Ever showed up to a party ten minutes late and still been the first guest there? Understanding the variations in punctuality among communities can be crucial to avoiding social awkwardness. It’s even more vital for people working in the entertainment industry: you don’t want to schedule multiple gigs in a day if one of them is likely to start two or three hours late.
When where you’re from doesn’t line up with where you are, the likelihood of negative encounters—anything from awkwardness to hostility—skyrockets. In general, status is related to privilege, and that includes timeliness.
The CEO, president, or queen has more latitude; underlings, as a group, feel pressed to be present before their “betters.” Thus, people who are prompt may resent their habitually late peers or colleagues for “putting on airs.”
Said another way: they assume that tardiness is a passive way for a person to say that his/her time is more valuable than the time of others.
According to therapist Philippa Perry (Jan. 1, 2020,theguardian.com), “The reason may be the opposite of arrogance.
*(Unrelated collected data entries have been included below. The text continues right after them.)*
(** C2. The record printed for the line at position [i] (counting from
    0, so it is numbered [i + 1]) shows, for each bracket kind, the opens
    minus the closes among all characters of the lines up to and
    including that one; a character that is none of the six brackets
    leaves the counters as they are. *)
Theorem C2_balance_invariant (w : world) (t l : text) (i : nat) :
  files w INPUT = Holds t ->
  nth_error (lines_of t) i = Some l ->
  nth_error (output w) i =
  Some (record (Z.of_nat i + 1)
               (Counters (net "(" ")" (concat (firstn (S i) (lines_of t))))
                         (net "{" "}" (concat (firstn (S i) (lines_of t))))
                         (net "[" "]" (concat (firstn (S i) (lines_of t)))))
               l ++ [LF]) /\
  (forall k c, is_bracket c = false -> step k c = k).
Proof.
  intros Hf Hl. split; [| exact step_other].
  rewrite (output_holds w Hf).
  rewrite nth_error_app1
    by (rewrite length_records; apply nth_error_Some; congruence).
  rewrite (nth_records _ _ 1%Z zero Hl), scan_line_net.
  cbn [paren brace brack zero]. rewrite Z.add_comm. reflexivity.
Qed.

Lemma C2_balance_invariant_witness :
  nth_error (output (world_with (Holds (lit "{[" ++ LF :: lit "]}")))) 1 =
  Some (lit "   2: paren=  0 brace=  0 brack=  0 | ]}" ++ [LF]).
Proof.
  exact (proj1 (@C2_balance_invariant
                  (world_with (Holds (lit "{[" ++ LF :: lit "]}")))
                  (lit "{[" ++ LF :: lit "]}") (lit "]}") 1 eq_refl eq_refl)).
Defined.

(** C3. The record of a line is made of its number flush right in four
    columns, then the three counters after that line, each behind its
    label and flush right in three columns, then the separator and the
    text of the line as [splitlines] returned it. *)
Theorem C3_record_format (w : world) (t l : text) (i : nat) :
  files w INPUT = Holds t ->
  nth_error (lines_of t) i = Some l ->
  let k := scan_line zero (concat (firstn (S i) (lines_of t))) in
  nth_error (output w) i =
  Some (format_d 4 (Z.of_nat i + 1)
          ++ lit ": paren=" ++ format_d 3 (paren k)
          ++ lit " brace=" ++ format_d 3 (brace k)
          ++ lit " brack=" ++ format_d 3 (brack k)
          ++ lit " | " ++ l ++ [LF]) /\
  right_aligned 4 (str_int (Z.of_nat i + 1)) (format_d 4 (Z.of_nat i + 1)) /\
  right_aligned 3 (str_int (paren k)) (format_d 3 (paren k)) /\
  right_aligned 3 (str_int (brace k)) (format_d 3 (brace k)) /\
  right_aligned 3 (str_int (brack k)) (format_d 3 (brack k)).
Proof.
  intros Hf Hl k. split; [| repeat split; apply format_d_right_aligned].
  rewrite (output_holds w Hf).
  rewrite nth_error_app1
    by (rewrite length_records; apply nth_error_Some; congruence).
  rewrite (nth_records _ _ 1%Z zero Hl). fold k. unfold record.
  rewrite (Z.add_comm 1). repeat rewrite <- app_assoc. reflexivity.
Qed.

Lemma C3_record_format_witness :
  nth_error (output (world_with (Holds (lit "fun f() {" ++ LF :: lit "}")))) 0
  = Some (lit "   1: paren=  0 brace=  1 brack=  0 | fun f() {" ++ [LF]).
Proof.
  exact (proj1 (@C3_record_format
                  (world_with (Holds (lit "fun f() {" ++ LF :: lit "}")))
                  (lit "fun f() {" ++ LF :: lit "}") (lit "fun f() {") 0
                  eq_refl eq_refl)).
Defined.

(** C4, as the code has it. After the records of the lines comes one
    more text, the summary: an empty line, then the label, then each
    counter behind its name, with single blanks between all of them and
    no equals sign. For an empty file that is
    [FINAL COUNTS: paren 0 brace 0 brack 0]. *)
Theorem C4_summary (w : world) (t : text) :
  files w INPUT = Holds t ->
  let k := final t in
  output w =
  records 1 zero (lines_of t)
    ++ [LF :: lit "FINAL COUNTS:"
          ++ SPACE :: lit "paren" ++ SPACE :: str_int (paren k)
          ++ SPACE :: lit "brace" ++ SPACE :: str_int (brace k)
          ++ SPACE :: lit "brack" ++ SPACE :: str_int (brack k) ++ [LF]] /\
  length (output w) = S (length (lines_of t)) /\
  (t = [] ->
   output w = [LF :: lit "FINAL COUNTS: paren 0 brace 0 brack 0" ++ [LF]]).
Proof.
  intros Hf k. rewrite (output_holds w Hf). split; [| split].
  - reflexivity.
  - rewrite length_app, length_records. cbn. lia.
  - intros ->. reflexivity.
Qed.

Lemma C4_summary_witness :
  output (world_with (Holds [])) =
  [LF :: lit "FINAL COUNTS: paren 0 brace 0 brack 0" ++ [LF]].
Proof.
  exact (proj2 (proj2 (@C4_summary (world_with (Holds [])) [] eq_refl)) eq_refl).
Defined.

(** C4, as it is written, fails on the empty file: the summary that is
    printed is the only output, and the text [paren=0 brace=0 brack=0]
    is nowhere in it. *)
Lemma C4_summary_has_no_equals_sign :
  output (world_with (Holds [])) =
    [LF :: lit "FINAL COUNTS: paren 0 brace 0 brack 0" ++ [LF]] /\
  contains (lit "paren=0 brace=0 brack=0")
           (concat (output (world_with (Holds [])))) = false.
Proof. split; reflexivity. Qed.

(** C5. When the file is missing, unreadable or not UTF-8, the
    exception of [read_text] is what ends the run: nothing has been
    printed, the file was opened once, no [sys.exit] was reached, and so
    the status is neither 2 nor 0. *)
Theorem C5_read_failure (w : world) (x : exn) :
  fst (read_text w INPUT (Effects [] [])) = inr x ->
  run w = (inr x, Effects [] [INPUT]) /\
  output w = [] /\
  (forall code, x <> SystemExit code) /\
  status w = 1%Z.
Proof.
  unfold output, status, run, main, bind, read_text.
  destruct (files w INPUT); cbn; intros [= <-];
    repeat split; discriminate.
Qed.

Lemma C5_read_failure_witness :
  run (world_with Absent) = (inr FileNotFoundError, Effects [] [INPUT]) /\
  run (world_with NotUTF8) = (inr UnicodeDecodeError, Effects [] [INPUT]).
Proof.
  split.
  - exact (proj1 (@C5_read_failure (world_with Absent) _ eq_refl)).
  - exact (proj1 (@C5_read_failure (world_with NotUTF8) _ eq_refl)).
Defined.




(** C7. The loop writes one record per line of [splitlines] and nothing
    else, so an empty file gets none; and [splitlines] makes no empty
    last line out of a line feed that ends the text. *)
Theorem C7_line_count (w : world) (t : text) :
  files w INPUT = Holds t ->
  (exists recs,
     output w = recs ++ [summary (final t)] /\
     length recs = length (splitlines (universal_newlines t)) /\
     (t = [] -> recs = [])) /\
  (t <> [] -> is_linebreak (last t LF) = false ->
   forall w', files w' INPUT = Holds (t ++ [LF]) ->
              length (output w') = length (output w)) /\
  (forall s, s <> [] -> is_linebreak (last s LF) = false ->
             splitlines (s ++ [LF]) = splitlines s) /\
  splitlines [] = [] /\ splitlines [LF] = [[]].
Proof.
  intros Hf. split; [| split; [| split; [| split]]].
  - exists (records 1 zero (lines_of t)). split; [| split].
    + apply (output_holds w Hf).
    + apply length_records.
    + intros ->. reflexivity.
  - intros Hne Hlast w' Hf'.
    rewrite (output_holds w Hf), (output_holds w' Hf').
    rewrite !length_app, !length_records.
    rewrite (lines_of_final_newline Hne Hlast). reflexivity.
  - exact splitlines_final_newline.
  - reflexivity.
  - reflexivity.
Qed.

Lemma C7_line_count_witness :
  exists recs,
    output (world_with (Holds (lit "a(" ++ LF :: lit ")" ++ [LF]))) =
      recs ++ [summary (final (lit "a(" ++ LF :: lit ")" ++ [LF]))] /\
    length recs = 2 /\
    (lit "a(" ++ LF :: lit ")" ++ [LF] = [] -> recs = []).
Proof.
  exact (proj1 (@C7_line_count
    (world_with (Holds (lit "a(" ++ LF :: lit ")" ++ [LF]))) _ eq_refl)).
Defined.



(** C9. The counters that the loop returns are those of one pass over
    the lines glued together, and those of one pass over the text
    itself, before or after newline translation: only the glued text
    matters, not where it was cut, and no line boundary moves a
    counter. *)
Theorem C9_line_division_irrelevant (t : text) :
  (forall i e, fst (for_lines i (lines_of t) zero e)
               = inl (scan_flat (concat (lines_of t)))) /\
  scan_flat (concat (lines_of t)) = scan_flat t /\
  (forall s, scan_flat (concat (splitlines s)) = scan_flat s) /\
  (forall ls1 ls2 i1 i2 e1 e2,
     concat ls1 = concat ls2 ->
     fst (for_lines i1 ls1 zero e1) = fst (for_lines i2 ls2 zero e2)) /\
  (forall c k, is_linebreak c = true -> step k c = k).
Proof.
  split; [| split; [| split; [| split]]].
  - intros i e. rewrite for_lines_run. reflexivity.
  - apply scan_flat_lines_of.
  - apply scan_flat_splitlines.
  - intros ls1 ls2 i1 i2 e1 e2 H. rewrite !for_lines_run, H. reflexivity.
  - intros c k H. apply step_other, linebreak_not_bracket, H.
Qed.

Lemma C9_line_division_irrelevant_witness :
  fst (for_lines 1 [lit "f("; lit "x)"] zero (Effects [] []))
  = fst (for_lines 1 [lit "f(x"; []; lit ")"] zero (Effects [] [])).
Proof.
  exact (proj1 (proj2 (proj2 (proj2 (C9_line_division_irrelevant []))))
           [lit "f("; lit "x)"] [lit "f(x"; []; lit ")"] 1%Z 1%Z
           (Effects [] []) (Effects [] []) eq_refl).
Defined.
It could be that they don’t value themselves enough. If this is the case, might they be unable to see how others could possibly mind their non-appearance?”
Our perception of lateness—its importance and its meaning—is strongly influenced by setting. Different expectations apply at work versus in social settings. And just consider medical settings!
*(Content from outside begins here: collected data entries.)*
(** X1. The merge pass only glues runs of neighbours: its input splits into
    consecutive runs, one per output chunk; each run carries one section
    path, and its output chunk is the run's single chunk or the chunk built
    from the texts joined by a blank line, the start of the first, the end
    of the last and the sum of the token counts. *)
Theorem merge_glues_runs (_config : ChunkingConfig) (chunks : list Chunk.t) :
  exists runs,
    concat runs = chunks
    /\ Forall2 merged_from runs (_merge_small_chunks _config chunks).
Proof.
  destruct chunks as [|c rest].
  - exists []. split; [reflexivity | constructor].
  - destruct (merge_loop_runs _config rest (merged_from_one c))
      as (r & runs & He & Hf).
    exists (([c] ++ r) :: runs). split; [now rewrite <- He | exact Hf].
Qed.

(** X2. When no chunk is below [min_tokens] the merge pass returns its input
    unchanged. *)
Theorem merge_without_small_chunks (_config : ChunkingConfig)
    (chunks : list Chunk.t) :
  Forall (fun c => min_tokens _config <= Chunk.token_count c) chunks ->
  _merge_small_chunks _config chunks = chunks.
Proof. intros H. now apply merge_fixed, no_small_no_neighbours. Qed.

(** X3. The merge pass never adds a chunk and keeps the sum of the token
    counts. *)
Theorem merge_keeps_total (_config : ChunkingConfig) (chunks : list Chunk.t) :
  total_tokens (_merge_small_chunks _config chunks) = total_tokens chunks
  /\ (length (_merge_small_chunks _config chunks) <= length chunks)%nat
  /\ (chunks <> [] -> _merge_small_chunks _config chunks <> []).
Proof.
  destruct chunks as [|c rest].
  - repeat split; auto.
  - cbn [_merge_small_chunks].
    destruct (merge_loop_totals _config rest c) as [Ht Hl].
    split; [|split].
    + rewrite Ht. reflexivity.
    + cbn [length]. lia.
    + intros _ E. rewrite E in Ht. unfold total_tokens in Ht.
      destruct rest; cbn [merge_loop] in E; [discriminate|].
      destruct (mergeable _config c t).
      * clear Ht Hl. revert E. generalize (merge_pair c t) as p.
        induction rest as [|x rest' IH]; intros p; cbn [merge_loop];
          [discriminate|].
        destruct (mergeable _config p x); [apply IH | discriminate].
      * discriminate.
Qed.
Perry also notes, “Late people often have a sunny outlook. They are unreasonably optimistic about how many things they can cram in and how long it takes to get from the office to the restaurant, say, especially if it is nearby.”
This is my personal bugaboo when walking: somehow I never build in enough time to chat with a neighbor, return for a mask, or whatever. I’m not late when driving!
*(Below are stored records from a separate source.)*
(** * The bucketed asset grid store of the web client, and the upload job dispatch

    Shallow embedding of [web/src/lib/stores/assets.store.ts] (the Svelte
    store behind the virtualised timeline) and of the behaviour that
    [server/libs/domain/src/asset/asset.service.spec.ts] tests.

    Conventions of the embedding.
    - JavaScript arrays are lists; an index is a [Z], because
      [Array.prototype.findIndex] answers [-1] when nothing matches and the
      code uses that answer as an index without looking at it.
    - Heights are pixel counts.  They are integers far below 2^53, where the
      arithmetic of JavaScript numbers is exact, so they are modelled in [Z].
    - An [AbortController] is an object with an identity and one bit of
      state.  It is modelled by a [Token] (its identity); the store keeps the
      set of tokens on which [abort()] was called and an allocation counter
      for [new AbortController()].
    - A statement that throws is a [Throw] completion carrying the name of
      the error and the store as it is at that moment (mutations are done in
      place, so what was written before the throw stays written).
    - [getAssetsByBucket] is an async function with one [await].  It is cut
      at the [await]: [getAssetsByBucket_issue] runs up to the call of the
      fetch client, [getAssetsByBucket_resume] runs from the settlement of
      the promise to the end, [catch] block included. *)

From Stdlib Require Import ZArith Lia.
From stdpp Require Import base list strings gmap.

Open Scope Z_scope.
Also according to Perry, “Lateness can also be caused when we have a reluctance to change gear – to end one activity and start another. We don’t like getting up, we put off going to bed. Stopping something we are absorbed in to do something else can be annoying. It takes willpower to carry out.”
One important area where tardiness can be detrimental is the workplace. So why be habitually late? One possibility is that, at some non-conscious level, that person is avoiding success.
Results of my dissertation research indicated that “fear of success” depended on whether a woman saw success in this situation, on this task, as consistent with her perception of appropriateness for women. More generally, if one expects negative responses from spouse, family, or social group if one is “too good,” that fear would undermine or depress performance.
For such people, lateness is probably one of many self-sabotaging behaviors. Perry reported on one client who fits this model. “When we unpicked what success would mean to her, she uncovered an old family belief that people with money were evil, bad people.” Then there are people who are just oblivious of or inaccurate about the passage of time.
And FYI, as we age we become less accurate in judging the passage of time, erring on the side of underestimating how much time has passed. Learning to overcome this handicap requires major effort. And a conscious determination to take the necessary steps, not just a generalized intention to try to do better.
Bottom Line: Habitual lateness has reasons and consequences. Consider how everything from self-perception to interpersonal relationships, tension, even disasters, might be related.